# [RECORDED DATA]
▼

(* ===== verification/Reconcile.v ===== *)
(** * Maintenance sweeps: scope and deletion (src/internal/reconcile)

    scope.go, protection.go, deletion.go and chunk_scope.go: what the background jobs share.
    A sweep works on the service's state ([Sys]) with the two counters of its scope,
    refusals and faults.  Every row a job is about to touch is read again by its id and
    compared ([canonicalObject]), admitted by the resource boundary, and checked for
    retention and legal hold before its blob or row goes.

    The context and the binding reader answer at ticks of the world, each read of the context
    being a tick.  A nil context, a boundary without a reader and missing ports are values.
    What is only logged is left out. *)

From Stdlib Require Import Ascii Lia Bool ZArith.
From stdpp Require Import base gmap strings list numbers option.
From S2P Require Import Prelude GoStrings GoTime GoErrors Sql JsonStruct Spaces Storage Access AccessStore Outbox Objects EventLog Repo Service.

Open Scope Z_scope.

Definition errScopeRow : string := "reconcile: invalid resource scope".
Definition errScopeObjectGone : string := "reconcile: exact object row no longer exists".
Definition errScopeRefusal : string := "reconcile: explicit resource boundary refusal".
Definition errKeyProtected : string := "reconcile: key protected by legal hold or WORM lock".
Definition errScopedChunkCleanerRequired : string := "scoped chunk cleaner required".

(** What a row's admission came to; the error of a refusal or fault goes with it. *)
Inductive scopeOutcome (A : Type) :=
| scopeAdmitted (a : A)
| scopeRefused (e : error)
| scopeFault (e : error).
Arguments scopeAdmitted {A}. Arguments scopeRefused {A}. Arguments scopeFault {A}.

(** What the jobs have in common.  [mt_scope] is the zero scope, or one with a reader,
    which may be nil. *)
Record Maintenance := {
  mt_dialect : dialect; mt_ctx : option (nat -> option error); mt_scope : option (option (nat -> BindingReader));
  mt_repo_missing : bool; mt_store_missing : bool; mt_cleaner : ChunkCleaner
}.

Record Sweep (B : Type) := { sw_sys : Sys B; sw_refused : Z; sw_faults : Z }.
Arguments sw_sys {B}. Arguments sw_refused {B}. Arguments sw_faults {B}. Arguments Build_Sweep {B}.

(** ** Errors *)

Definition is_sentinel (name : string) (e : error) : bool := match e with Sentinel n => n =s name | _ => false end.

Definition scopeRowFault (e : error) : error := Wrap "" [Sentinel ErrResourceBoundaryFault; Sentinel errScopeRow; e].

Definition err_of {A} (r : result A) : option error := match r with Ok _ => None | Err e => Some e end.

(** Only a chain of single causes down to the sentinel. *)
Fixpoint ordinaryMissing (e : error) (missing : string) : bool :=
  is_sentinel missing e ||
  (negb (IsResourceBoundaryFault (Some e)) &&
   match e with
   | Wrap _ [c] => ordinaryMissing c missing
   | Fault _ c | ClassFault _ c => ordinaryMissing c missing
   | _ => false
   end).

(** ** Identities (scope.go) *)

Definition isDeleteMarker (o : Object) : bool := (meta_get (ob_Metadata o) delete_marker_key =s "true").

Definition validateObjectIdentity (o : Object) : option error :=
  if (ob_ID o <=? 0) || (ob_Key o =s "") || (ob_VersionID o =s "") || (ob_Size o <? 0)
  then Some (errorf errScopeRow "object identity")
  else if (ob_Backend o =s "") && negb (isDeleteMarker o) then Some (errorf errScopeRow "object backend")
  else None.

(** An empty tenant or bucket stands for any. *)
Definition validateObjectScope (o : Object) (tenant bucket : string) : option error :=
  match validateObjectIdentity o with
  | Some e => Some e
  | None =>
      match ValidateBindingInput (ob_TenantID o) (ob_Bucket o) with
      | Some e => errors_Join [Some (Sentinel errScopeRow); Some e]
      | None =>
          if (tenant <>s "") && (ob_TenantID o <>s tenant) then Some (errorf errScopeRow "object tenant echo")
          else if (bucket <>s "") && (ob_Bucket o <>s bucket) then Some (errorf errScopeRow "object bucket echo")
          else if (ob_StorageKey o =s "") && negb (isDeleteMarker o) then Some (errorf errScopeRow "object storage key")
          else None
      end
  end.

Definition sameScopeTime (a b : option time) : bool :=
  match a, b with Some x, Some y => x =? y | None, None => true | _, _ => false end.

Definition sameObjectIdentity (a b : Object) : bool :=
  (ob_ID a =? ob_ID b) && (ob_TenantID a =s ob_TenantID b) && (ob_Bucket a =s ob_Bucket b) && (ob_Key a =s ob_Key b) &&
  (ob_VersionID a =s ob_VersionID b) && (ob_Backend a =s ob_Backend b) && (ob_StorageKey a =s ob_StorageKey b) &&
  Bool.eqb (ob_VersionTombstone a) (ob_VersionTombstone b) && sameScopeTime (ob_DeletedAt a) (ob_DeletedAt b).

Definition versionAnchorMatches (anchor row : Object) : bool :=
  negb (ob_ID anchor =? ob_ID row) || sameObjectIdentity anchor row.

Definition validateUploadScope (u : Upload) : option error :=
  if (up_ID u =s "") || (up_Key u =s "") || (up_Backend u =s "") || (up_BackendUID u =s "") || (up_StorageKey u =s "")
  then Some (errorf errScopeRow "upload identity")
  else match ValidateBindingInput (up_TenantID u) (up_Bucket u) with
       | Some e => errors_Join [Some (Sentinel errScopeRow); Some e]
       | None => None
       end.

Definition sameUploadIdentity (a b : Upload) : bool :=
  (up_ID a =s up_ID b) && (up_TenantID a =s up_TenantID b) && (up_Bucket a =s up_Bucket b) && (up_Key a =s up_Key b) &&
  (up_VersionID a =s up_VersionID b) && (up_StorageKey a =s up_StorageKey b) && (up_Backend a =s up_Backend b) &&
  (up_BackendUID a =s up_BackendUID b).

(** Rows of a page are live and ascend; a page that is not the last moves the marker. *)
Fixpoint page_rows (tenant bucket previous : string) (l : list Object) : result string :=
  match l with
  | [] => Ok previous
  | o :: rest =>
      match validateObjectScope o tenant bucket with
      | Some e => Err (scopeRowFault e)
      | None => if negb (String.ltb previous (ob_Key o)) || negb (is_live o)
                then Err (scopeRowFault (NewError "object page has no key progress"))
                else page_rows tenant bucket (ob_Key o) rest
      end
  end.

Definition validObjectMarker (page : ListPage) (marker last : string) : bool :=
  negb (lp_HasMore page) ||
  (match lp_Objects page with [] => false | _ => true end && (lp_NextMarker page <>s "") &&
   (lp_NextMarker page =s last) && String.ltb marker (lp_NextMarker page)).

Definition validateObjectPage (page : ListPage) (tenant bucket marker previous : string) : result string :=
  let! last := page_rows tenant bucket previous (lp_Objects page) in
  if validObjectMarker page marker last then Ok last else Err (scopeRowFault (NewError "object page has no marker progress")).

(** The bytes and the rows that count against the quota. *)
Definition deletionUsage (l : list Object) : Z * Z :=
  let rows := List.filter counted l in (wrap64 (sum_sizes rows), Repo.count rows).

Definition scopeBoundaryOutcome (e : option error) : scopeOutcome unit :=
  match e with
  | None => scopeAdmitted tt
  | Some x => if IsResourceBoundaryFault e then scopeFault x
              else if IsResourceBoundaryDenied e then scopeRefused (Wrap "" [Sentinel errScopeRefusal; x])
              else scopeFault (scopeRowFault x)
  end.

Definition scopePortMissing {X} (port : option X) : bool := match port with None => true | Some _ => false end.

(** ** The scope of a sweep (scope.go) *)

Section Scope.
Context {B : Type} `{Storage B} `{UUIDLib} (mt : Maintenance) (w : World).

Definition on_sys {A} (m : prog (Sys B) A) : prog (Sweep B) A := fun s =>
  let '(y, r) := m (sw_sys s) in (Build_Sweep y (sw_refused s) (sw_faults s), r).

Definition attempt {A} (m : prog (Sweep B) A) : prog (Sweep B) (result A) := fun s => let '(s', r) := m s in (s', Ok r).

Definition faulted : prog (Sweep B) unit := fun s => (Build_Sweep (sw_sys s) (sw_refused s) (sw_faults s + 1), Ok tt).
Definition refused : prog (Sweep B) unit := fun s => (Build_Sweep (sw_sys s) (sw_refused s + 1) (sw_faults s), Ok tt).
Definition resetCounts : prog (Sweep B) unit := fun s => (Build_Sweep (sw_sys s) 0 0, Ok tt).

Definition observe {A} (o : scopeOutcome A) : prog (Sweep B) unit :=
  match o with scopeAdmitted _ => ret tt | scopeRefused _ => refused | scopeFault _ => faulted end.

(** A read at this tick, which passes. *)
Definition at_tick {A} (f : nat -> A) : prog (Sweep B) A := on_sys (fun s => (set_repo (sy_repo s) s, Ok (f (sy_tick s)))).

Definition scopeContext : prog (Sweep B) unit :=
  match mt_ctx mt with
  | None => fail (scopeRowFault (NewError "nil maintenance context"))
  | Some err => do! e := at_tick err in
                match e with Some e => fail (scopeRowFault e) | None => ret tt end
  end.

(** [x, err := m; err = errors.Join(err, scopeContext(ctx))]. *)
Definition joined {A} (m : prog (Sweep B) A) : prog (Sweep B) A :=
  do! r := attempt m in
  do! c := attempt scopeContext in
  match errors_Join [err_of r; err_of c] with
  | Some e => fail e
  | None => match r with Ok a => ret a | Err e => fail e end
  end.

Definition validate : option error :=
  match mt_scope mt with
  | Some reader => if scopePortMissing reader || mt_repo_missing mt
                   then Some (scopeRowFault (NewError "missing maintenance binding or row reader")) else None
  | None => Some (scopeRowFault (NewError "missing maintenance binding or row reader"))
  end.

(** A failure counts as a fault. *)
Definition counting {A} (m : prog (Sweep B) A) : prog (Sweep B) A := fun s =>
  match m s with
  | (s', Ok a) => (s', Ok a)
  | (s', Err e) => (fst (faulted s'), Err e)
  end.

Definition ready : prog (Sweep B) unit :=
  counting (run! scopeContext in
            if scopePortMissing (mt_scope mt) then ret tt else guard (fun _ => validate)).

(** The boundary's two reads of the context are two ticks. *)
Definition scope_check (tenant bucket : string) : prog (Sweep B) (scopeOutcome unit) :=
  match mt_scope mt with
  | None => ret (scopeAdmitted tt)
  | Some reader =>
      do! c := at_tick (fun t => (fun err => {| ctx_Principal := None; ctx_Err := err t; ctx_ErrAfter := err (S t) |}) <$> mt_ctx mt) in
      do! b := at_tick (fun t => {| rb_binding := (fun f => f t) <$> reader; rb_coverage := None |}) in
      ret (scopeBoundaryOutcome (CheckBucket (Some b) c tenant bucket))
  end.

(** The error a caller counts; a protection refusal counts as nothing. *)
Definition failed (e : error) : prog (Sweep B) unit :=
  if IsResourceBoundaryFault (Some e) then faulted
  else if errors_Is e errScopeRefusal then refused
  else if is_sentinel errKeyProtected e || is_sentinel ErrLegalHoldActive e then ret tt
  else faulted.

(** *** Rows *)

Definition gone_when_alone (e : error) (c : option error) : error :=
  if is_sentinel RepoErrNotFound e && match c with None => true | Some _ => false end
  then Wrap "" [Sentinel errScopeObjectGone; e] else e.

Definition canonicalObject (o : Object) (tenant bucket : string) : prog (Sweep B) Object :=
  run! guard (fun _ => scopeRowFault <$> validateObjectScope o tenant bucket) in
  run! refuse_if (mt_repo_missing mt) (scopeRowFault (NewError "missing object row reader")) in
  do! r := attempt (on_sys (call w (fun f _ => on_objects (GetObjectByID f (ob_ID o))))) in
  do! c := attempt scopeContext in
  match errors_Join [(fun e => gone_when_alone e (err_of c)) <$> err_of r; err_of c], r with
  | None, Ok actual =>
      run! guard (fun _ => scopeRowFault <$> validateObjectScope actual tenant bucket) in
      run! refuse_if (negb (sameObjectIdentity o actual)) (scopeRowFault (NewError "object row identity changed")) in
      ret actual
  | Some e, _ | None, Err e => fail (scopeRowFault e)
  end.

▲

# [WHAT IS BEING ASKED]
The expected output is exactly the lines of the listing above between the line holding "(match lp_Objects page" and the line holding "(lp_NextMarker page =s", inclusive.

# [EXERCISE OUTPUT]
  (match lp_Objects page with [] => false | _ => true end && (lp_NextMarker page <>s "") &&
   (lp_NextMarker page =s last) && String.ltb marker (lp_NextMarker page)).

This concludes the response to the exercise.